Start of Input data

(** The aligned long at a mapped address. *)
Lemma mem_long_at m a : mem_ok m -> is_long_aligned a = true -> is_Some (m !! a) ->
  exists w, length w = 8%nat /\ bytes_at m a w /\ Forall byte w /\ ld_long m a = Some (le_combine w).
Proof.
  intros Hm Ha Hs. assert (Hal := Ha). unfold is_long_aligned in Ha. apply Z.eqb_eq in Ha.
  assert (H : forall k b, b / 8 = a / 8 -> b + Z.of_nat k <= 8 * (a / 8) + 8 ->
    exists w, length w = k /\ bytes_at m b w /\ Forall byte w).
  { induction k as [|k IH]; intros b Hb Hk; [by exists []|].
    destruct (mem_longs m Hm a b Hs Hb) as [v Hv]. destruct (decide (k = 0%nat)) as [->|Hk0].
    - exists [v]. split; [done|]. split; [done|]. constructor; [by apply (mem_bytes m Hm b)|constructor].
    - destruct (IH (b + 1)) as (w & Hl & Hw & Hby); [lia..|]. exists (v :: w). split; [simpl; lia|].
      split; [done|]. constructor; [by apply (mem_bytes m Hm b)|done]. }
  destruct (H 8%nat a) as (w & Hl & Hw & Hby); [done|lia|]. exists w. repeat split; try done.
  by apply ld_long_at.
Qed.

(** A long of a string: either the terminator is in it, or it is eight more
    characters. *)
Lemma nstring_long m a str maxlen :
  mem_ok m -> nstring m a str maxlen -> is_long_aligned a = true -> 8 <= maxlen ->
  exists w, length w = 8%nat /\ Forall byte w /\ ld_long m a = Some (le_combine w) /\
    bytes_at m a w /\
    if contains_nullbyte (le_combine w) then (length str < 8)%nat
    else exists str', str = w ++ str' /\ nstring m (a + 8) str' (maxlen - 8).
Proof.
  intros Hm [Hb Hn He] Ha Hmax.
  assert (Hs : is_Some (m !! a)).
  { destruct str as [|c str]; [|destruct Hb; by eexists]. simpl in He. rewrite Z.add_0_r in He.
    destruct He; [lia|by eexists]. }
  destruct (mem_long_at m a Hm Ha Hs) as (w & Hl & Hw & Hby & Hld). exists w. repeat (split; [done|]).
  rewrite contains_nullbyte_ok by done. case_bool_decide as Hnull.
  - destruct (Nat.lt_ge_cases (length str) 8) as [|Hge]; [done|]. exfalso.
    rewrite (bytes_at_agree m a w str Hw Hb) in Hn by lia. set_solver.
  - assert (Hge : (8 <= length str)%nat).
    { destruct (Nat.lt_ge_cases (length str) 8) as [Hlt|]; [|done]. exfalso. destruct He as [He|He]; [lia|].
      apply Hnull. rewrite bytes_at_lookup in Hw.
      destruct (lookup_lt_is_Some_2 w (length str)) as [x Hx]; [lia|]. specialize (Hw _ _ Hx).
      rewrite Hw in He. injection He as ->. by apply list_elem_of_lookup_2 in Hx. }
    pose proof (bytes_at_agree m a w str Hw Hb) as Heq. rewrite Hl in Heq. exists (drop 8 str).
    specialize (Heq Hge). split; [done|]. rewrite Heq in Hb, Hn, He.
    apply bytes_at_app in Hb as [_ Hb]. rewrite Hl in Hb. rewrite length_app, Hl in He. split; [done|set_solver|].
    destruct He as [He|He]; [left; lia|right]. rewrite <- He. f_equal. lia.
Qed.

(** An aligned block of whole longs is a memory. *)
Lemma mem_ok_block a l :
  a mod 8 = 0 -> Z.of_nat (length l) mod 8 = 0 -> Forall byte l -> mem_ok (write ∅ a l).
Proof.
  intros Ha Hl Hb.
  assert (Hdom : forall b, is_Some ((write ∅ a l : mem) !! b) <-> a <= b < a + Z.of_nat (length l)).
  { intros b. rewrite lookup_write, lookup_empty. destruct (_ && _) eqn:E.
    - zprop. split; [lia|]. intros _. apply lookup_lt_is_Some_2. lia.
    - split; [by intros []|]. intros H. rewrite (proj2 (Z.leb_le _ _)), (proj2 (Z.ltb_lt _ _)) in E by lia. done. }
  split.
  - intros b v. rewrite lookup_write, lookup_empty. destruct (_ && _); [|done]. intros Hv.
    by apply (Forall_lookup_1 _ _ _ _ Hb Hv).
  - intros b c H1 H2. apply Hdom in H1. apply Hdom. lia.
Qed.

End of Input data
Start of Input data

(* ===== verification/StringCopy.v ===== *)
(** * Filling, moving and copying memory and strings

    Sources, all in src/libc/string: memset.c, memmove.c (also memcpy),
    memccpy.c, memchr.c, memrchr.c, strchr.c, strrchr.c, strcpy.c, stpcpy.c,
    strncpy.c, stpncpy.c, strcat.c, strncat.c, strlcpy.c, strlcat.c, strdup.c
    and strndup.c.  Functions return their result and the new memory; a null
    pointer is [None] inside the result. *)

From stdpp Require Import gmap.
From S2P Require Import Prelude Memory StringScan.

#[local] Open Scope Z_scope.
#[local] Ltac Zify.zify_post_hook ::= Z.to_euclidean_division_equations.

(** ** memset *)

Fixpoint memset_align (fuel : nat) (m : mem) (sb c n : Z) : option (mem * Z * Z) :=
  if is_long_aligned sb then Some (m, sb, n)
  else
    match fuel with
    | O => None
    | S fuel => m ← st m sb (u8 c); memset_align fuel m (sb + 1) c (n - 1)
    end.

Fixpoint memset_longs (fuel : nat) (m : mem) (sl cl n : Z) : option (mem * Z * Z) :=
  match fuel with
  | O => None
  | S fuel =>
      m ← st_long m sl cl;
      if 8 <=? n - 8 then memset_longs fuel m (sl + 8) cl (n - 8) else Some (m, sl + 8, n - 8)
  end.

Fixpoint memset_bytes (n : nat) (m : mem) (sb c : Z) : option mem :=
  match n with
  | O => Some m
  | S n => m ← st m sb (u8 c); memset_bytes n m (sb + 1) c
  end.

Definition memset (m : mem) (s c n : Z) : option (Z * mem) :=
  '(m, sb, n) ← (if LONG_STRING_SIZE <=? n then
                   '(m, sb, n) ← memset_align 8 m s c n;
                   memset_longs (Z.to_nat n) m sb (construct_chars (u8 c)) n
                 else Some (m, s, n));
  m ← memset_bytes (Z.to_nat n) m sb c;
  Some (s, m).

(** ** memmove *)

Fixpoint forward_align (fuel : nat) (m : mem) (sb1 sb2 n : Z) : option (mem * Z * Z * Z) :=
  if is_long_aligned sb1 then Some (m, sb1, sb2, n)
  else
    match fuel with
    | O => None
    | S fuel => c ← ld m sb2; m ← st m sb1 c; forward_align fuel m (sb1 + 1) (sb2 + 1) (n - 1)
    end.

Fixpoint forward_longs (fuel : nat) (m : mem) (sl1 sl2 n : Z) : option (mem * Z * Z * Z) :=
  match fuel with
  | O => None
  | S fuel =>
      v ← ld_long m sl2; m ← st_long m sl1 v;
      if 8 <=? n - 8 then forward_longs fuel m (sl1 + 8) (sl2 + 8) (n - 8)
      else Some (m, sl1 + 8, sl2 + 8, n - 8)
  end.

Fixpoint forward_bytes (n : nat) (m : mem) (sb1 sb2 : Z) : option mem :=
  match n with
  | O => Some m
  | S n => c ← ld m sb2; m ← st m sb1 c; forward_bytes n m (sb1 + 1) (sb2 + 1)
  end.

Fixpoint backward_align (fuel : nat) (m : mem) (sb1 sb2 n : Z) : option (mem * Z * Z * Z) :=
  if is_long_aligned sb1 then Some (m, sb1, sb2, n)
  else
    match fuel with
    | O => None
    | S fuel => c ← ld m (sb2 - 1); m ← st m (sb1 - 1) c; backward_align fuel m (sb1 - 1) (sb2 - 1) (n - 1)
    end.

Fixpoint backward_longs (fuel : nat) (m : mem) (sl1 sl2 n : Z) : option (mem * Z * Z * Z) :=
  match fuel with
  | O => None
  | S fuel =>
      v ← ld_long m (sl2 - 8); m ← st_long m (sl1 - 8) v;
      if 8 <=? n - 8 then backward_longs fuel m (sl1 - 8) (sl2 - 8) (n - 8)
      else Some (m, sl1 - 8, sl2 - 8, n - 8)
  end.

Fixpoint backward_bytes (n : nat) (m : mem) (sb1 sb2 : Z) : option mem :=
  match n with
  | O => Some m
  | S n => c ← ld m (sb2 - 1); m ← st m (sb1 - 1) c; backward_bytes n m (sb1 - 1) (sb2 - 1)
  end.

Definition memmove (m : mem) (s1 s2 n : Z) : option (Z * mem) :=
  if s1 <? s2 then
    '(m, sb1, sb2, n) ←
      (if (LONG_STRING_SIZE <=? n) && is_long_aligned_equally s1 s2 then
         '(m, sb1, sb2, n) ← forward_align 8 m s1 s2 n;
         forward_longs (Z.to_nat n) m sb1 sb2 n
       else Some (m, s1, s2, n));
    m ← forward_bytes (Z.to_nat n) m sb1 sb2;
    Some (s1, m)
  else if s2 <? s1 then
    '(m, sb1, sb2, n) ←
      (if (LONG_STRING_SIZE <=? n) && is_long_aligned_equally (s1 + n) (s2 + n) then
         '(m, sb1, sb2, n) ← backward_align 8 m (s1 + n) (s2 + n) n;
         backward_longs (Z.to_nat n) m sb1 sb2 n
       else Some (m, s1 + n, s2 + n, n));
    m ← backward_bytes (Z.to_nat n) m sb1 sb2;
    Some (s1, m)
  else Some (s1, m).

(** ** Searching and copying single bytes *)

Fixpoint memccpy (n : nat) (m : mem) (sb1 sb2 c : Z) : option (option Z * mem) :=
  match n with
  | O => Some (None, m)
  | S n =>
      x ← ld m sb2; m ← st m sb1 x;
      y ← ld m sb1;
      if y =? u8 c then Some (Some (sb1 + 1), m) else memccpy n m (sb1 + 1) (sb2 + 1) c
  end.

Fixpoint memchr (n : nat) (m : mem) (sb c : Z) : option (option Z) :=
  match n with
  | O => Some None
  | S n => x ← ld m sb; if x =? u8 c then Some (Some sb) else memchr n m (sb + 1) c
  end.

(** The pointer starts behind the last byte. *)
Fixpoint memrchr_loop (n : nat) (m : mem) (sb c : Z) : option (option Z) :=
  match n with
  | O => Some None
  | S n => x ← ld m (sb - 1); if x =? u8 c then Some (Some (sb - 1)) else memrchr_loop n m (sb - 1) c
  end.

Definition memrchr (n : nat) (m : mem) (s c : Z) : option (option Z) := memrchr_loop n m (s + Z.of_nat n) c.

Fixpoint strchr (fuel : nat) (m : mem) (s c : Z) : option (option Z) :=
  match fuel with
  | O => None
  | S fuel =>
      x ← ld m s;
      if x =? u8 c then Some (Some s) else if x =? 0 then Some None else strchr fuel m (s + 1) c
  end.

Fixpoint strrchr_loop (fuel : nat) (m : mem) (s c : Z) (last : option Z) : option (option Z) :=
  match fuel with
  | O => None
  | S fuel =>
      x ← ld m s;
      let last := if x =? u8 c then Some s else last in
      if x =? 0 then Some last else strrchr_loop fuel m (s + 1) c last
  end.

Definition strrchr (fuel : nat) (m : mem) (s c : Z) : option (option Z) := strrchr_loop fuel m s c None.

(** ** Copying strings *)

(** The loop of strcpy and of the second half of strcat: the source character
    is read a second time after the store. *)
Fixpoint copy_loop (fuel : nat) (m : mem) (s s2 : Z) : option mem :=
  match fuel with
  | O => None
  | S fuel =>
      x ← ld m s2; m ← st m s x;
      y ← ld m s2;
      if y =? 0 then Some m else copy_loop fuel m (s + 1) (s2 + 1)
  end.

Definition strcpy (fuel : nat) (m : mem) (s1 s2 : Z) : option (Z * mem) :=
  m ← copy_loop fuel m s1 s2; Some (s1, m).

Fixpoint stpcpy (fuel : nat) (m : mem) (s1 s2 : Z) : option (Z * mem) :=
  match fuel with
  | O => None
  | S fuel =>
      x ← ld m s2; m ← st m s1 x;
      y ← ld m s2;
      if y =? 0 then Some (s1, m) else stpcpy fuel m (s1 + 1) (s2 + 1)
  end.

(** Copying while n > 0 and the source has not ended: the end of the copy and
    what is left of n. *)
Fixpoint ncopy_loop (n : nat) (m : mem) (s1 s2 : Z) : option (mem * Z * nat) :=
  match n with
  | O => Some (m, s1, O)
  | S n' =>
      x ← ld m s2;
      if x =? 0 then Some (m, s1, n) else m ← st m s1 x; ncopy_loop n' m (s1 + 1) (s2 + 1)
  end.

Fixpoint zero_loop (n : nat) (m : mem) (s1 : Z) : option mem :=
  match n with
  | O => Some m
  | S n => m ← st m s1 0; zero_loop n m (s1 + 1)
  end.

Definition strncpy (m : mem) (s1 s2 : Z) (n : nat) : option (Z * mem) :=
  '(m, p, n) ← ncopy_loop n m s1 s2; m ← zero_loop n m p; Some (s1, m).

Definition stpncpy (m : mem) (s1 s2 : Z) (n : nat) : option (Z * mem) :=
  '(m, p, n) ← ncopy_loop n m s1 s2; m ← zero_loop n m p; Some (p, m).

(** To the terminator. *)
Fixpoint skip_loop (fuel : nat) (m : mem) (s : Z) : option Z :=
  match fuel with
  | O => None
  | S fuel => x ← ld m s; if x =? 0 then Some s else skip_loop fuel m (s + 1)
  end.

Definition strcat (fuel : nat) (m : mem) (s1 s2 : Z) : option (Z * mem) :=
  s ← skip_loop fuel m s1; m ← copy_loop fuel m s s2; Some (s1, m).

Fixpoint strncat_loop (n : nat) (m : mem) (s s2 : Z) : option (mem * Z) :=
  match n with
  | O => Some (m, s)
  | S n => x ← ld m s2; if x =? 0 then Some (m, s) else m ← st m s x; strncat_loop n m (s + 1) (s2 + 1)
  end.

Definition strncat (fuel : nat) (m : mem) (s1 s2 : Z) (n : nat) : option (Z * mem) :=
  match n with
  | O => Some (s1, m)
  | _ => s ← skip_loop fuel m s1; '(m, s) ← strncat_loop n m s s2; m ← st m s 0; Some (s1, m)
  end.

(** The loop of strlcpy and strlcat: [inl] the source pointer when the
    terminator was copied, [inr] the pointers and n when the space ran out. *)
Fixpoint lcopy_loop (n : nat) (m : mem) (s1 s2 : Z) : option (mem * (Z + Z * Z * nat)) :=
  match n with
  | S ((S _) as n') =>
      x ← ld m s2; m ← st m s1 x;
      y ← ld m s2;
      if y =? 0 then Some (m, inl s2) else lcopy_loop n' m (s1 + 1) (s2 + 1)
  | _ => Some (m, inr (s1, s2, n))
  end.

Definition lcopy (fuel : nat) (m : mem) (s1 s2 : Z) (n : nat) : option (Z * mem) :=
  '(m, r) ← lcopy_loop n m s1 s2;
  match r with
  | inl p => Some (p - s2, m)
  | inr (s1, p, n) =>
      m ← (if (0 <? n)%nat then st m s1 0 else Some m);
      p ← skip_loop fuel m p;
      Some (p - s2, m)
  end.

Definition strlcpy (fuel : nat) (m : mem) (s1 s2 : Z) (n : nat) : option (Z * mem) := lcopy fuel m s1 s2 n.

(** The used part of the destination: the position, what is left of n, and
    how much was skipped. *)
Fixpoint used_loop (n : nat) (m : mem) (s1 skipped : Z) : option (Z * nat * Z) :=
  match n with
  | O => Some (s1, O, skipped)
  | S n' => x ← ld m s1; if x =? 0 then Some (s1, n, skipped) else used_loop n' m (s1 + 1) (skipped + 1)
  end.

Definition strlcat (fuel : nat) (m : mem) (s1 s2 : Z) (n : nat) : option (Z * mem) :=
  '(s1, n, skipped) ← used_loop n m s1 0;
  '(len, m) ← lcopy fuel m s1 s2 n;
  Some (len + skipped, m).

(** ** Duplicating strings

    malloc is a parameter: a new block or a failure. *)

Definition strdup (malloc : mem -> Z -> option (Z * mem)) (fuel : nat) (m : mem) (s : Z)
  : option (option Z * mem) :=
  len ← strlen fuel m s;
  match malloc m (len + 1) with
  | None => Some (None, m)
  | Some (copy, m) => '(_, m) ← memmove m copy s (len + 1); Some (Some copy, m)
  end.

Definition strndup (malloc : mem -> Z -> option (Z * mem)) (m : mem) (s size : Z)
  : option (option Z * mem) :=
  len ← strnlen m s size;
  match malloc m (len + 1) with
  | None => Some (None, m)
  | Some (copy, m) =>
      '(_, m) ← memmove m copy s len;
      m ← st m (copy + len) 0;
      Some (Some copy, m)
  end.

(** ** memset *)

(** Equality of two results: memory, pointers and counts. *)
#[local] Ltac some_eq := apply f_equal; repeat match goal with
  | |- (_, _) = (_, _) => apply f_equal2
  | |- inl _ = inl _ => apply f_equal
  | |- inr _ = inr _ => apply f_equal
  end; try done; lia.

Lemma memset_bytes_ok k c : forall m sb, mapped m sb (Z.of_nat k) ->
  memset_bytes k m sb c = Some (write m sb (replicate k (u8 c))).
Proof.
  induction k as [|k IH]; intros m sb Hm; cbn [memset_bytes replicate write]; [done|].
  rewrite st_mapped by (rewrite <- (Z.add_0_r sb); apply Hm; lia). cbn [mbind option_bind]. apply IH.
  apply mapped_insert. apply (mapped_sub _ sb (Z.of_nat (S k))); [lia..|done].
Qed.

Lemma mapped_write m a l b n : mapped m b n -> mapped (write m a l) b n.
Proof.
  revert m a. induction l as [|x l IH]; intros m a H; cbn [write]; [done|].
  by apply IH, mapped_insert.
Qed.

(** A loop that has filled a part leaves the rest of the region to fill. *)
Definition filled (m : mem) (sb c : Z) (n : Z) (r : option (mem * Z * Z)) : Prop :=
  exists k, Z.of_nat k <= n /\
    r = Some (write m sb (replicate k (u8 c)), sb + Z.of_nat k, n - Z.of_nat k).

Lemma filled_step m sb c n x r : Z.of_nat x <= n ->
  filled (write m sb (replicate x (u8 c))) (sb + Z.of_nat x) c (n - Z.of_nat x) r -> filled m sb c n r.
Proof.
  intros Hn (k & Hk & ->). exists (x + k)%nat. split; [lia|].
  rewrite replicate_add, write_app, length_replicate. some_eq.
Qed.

End of Input data

**What you need to do**
Copy the entries above exactly, but only from the line holding "(** The aligned long at a mapped address. *)" through the line holding "- destruct (IH", both included.

**Reply**
(** The aligned long at a mapped address. *)
Lemma mem_long_at m a : mem_ok m -> is_long_aligned a = true -> is_Some (m !! a) ->
  exists w, length w = 8%nat /\ bytes_at m a w /\ Forall byte w /\ ld_long m a = Some (le_combine w).
Proof.
  intros Hm Ha Hs. assert (Hal := Ha). unfold is_long_aligned in Ha. apply Z.eqb_eq in Ha.
  assert (H : forall k b, b / 8 = a / 8 -> b + Z.of_nat k <= 8 * (a / 8) + 8 ->
    exists w, length w = k /\ bytes_at m b w /\ Forall byte w).
  { induction k as [|k IH]; intros b Hb Hk; [by exists []|].
    destruct (mem_longs m Hm a b Hs Hb) as [v Hv]. destruct (decide (k = 0%nat)) as [->|Hk0].
    - exists [v]. split; [done|]. split; [done|]. constructor; [by apply (mem_bytes m Hm b)|constructor].
    - destruct (IH (b + 1)) as (w & Hl & Hw & Hby); [lia..|]. exists (v :: w). split; [simpl; lia|].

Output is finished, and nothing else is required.